LISTED ENTRIES:
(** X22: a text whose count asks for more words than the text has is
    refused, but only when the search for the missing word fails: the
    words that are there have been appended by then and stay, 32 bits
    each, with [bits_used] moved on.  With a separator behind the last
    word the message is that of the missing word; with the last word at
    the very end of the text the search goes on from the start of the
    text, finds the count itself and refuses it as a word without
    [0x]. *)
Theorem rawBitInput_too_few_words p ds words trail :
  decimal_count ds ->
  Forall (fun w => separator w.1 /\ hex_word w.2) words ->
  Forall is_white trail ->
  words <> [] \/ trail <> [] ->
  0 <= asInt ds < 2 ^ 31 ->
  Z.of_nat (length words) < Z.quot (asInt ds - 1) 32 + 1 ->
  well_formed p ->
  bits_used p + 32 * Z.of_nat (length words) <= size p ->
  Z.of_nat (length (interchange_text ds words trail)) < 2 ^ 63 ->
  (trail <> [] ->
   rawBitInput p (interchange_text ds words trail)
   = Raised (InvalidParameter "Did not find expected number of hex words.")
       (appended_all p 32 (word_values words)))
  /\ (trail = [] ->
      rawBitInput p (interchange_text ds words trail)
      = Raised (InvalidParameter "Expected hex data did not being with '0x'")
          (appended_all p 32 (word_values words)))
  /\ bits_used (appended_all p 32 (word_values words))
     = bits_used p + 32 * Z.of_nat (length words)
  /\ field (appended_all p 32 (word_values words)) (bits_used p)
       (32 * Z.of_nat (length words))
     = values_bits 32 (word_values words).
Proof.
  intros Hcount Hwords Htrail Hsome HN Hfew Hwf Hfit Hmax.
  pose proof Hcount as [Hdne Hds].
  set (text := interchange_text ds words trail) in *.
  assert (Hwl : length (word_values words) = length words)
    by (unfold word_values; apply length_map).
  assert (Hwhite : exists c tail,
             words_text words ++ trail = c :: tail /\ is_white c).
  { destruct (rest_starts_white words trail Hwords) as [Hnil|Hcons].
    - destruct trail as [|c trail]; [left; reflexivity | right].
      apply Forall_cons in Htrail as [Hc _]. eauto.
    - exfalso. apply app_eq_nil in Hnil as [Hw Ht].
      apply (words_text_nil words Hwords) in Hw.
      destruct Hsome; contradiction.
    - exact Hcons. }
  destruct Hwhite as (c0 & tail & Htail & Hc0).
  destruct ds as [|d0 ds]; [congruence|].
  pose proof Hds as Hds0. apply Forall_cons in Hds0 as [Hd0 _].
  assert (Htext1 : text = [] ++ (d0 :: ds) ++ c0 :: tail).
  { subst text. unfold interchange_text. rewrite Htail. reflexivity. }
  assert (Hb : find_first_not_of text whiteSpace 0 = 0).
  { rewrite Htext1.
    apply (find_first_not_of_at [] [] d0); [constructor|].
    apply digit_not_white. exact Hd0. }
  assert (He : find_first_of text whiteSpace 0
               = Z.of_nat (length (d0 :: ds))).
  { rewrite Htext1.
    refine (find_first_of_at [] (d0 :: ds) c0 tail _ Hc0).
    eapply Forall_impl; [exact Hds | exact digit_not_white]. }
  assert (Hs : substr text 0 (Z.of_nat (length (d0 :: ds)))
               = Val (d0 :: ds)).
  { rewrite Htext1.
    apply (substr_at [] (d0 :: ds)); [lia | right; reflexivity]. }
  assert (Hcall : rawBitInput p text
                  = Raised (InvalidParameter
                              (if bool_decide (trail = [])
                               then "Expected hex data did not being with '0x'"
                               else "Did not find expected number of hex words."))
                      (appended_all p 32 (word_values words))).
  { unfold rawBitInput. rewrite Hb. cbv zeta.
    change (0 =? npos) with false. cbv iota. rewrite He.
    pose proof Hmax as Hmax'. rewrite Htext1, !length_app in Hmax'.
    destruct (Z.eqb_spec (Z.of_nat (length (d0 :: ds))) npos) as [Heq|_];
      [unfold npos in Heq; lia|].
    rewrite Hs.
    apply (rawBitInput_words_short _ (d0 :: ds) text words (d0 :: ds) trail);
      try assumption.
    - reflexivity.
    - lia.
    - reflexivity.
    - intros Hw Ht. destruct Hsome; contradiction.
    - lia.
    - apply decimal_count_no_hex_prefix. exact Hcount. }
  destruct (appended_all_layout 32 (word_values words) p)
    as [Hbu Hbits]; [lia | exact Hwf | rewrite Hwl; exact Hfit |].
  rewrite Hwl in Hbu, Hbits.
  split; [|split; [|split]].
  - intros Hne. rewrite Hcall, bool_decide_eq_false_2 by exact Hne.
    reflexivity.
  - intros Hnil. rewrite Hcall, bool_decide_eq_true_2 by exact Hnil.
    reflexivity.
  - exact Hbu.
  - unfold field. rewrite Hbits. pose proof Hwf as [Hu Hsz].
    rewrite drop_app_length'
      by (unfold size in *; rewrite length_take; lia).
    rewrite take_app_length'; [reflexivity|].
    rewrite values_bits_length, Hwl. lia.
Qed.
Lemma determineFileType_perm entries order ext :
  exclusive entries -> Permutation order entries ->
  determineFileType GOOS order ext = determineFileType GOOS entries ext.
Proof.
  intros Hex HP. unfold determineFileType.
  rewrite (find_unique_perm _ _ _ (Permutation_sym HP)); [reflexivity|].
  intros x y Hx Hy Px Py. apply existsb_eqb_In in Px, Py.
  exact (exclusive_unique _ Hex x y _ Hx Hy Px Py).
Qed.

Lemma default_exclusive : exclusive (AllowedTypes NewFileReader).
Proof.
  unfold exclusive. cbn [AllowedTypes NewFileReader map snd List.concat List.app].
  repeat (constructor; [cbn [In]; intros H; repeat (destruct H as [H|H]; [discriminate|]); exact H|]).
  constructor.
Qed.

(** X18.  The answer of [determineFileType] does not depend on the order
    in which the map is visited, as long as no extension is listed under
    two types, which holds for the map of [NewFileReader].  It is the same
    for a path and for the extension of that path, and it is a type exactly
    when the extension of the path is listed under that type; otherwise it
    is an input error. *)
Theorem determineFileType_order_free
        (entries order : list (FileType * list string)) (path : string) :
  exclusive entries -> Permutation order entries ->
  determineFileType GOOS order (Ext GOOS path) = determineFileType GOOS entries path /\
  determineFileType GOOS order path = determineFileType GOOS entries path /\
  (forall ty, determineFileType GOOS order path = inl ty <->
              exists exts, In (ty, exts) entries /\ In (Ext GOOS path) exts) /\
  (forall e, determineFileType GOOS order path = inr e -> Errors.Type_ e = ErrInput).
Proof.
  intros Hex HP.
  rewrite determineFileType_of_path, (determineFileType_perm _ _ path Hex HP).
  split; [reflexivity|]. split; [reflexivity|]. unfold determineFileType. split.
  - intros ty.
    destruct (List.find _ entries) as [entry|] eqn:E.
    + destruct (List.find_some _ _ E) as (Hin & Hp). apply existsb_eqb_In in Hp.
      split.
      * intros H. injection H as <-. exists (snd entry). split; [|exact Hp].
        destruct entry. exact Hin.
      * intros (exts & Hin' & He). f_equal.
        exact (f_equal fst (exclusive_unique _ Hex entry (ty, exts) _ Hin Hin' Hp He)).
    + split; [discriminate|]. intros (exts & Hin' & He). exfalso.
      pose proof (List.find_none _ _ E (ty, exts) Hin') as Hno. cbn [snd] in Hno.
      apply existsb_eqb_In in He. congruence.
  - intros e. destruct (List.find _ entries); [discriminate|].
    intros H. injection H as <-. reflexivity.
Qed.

==

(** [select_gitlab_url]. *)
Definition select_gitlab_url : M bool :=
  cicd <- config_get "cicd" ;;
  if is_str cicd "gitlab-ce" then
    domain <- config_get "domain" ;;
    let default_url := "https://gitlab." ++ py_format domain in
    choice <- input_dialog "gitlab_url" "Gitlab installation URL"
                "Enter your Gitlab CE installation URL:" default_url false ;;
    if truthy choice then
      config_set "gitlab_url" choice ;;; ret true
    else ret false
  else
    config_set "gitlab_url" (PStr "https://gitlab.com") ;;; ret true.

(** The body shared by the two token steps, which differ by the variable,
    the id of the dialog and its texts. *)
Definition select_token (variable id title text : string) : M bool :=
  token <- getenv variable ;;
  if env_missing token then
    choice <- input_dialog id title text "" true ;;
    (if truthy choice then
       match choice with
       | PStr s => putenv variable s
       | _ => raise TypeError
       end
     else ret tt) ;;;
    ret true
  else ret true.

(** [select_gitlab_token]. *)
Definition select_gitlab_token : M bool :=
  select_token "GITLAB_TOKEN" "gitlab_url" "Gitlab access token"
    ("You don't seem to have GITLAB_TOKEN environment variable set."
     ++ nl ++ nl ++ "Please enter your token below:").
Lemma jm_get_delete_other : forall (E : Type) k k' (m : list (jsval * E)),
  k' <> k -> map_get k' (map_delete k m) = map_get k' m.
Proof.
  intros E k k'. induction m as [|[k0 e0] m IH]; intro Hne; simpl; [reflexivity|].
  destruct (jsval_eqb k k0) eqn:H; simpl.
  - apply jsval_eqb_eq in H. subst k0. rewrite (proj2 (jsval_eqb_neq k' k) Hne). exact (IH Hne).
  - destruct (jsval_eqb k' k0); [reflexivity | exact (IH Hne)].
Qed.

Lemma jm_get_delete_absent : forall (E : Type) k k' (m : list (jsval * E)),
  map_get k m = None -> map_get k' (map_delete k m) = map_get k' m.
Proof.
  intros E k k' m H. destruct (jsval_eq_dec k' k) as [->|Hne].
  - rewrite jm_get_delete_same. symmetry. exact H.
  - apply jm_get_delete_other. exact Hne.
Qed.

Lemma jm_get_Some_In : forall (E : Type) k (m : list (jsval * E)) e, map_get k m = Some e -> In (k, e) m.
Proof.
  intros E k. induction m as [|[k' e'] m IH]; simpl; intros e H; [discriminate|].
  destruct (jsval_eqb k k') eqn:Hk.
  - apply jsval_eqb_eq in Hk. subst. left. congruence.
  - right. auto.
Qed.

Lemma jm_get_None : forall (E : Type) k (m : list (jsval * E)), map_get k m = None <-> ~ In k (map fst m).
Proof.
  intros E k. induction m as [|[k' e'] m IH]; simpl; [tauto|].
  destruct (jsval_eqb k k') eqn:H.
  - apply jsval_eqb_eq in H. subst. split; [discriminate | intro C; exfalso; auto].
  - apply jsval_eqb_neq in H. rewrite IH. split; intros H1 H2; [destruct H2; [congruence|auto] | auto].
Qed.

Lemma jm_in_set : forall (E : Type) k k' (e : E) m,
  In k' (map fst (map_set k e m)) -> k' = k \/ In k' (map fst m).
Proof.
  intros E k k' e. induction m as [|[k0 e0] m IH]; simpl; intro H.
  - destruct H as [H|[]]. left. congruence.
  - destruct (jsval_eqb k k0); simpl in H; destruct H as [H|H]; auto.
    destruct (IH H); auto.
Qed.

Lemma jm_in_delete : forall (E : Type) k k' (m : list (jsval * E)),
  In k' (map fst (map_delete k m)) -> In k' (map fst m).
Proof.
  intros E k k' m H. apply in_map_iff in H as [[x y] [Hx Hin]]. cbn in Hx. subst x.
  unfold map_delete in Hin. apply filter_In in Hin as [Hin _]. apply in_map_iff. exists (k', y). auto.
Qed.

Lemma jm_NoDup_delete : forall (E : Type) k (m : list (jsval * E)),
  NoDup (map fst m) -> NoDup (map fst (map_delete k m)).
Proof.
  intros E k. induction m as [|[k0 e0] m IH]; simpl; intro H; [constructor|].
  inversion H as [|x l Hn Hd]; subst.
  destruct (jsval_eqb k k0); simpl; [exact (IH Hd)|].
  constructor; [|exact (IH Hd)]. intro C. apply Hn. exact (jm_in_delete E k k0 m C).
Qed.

WHAT THIS TASK INVOLVES:
Among the records, find every line with the word "PStr" and copy it.

SOLUTION:
    config_set "gitlab_url" (PStr "https://gitlab.com") ;;; ret true.
       | PStr s => putenv variable s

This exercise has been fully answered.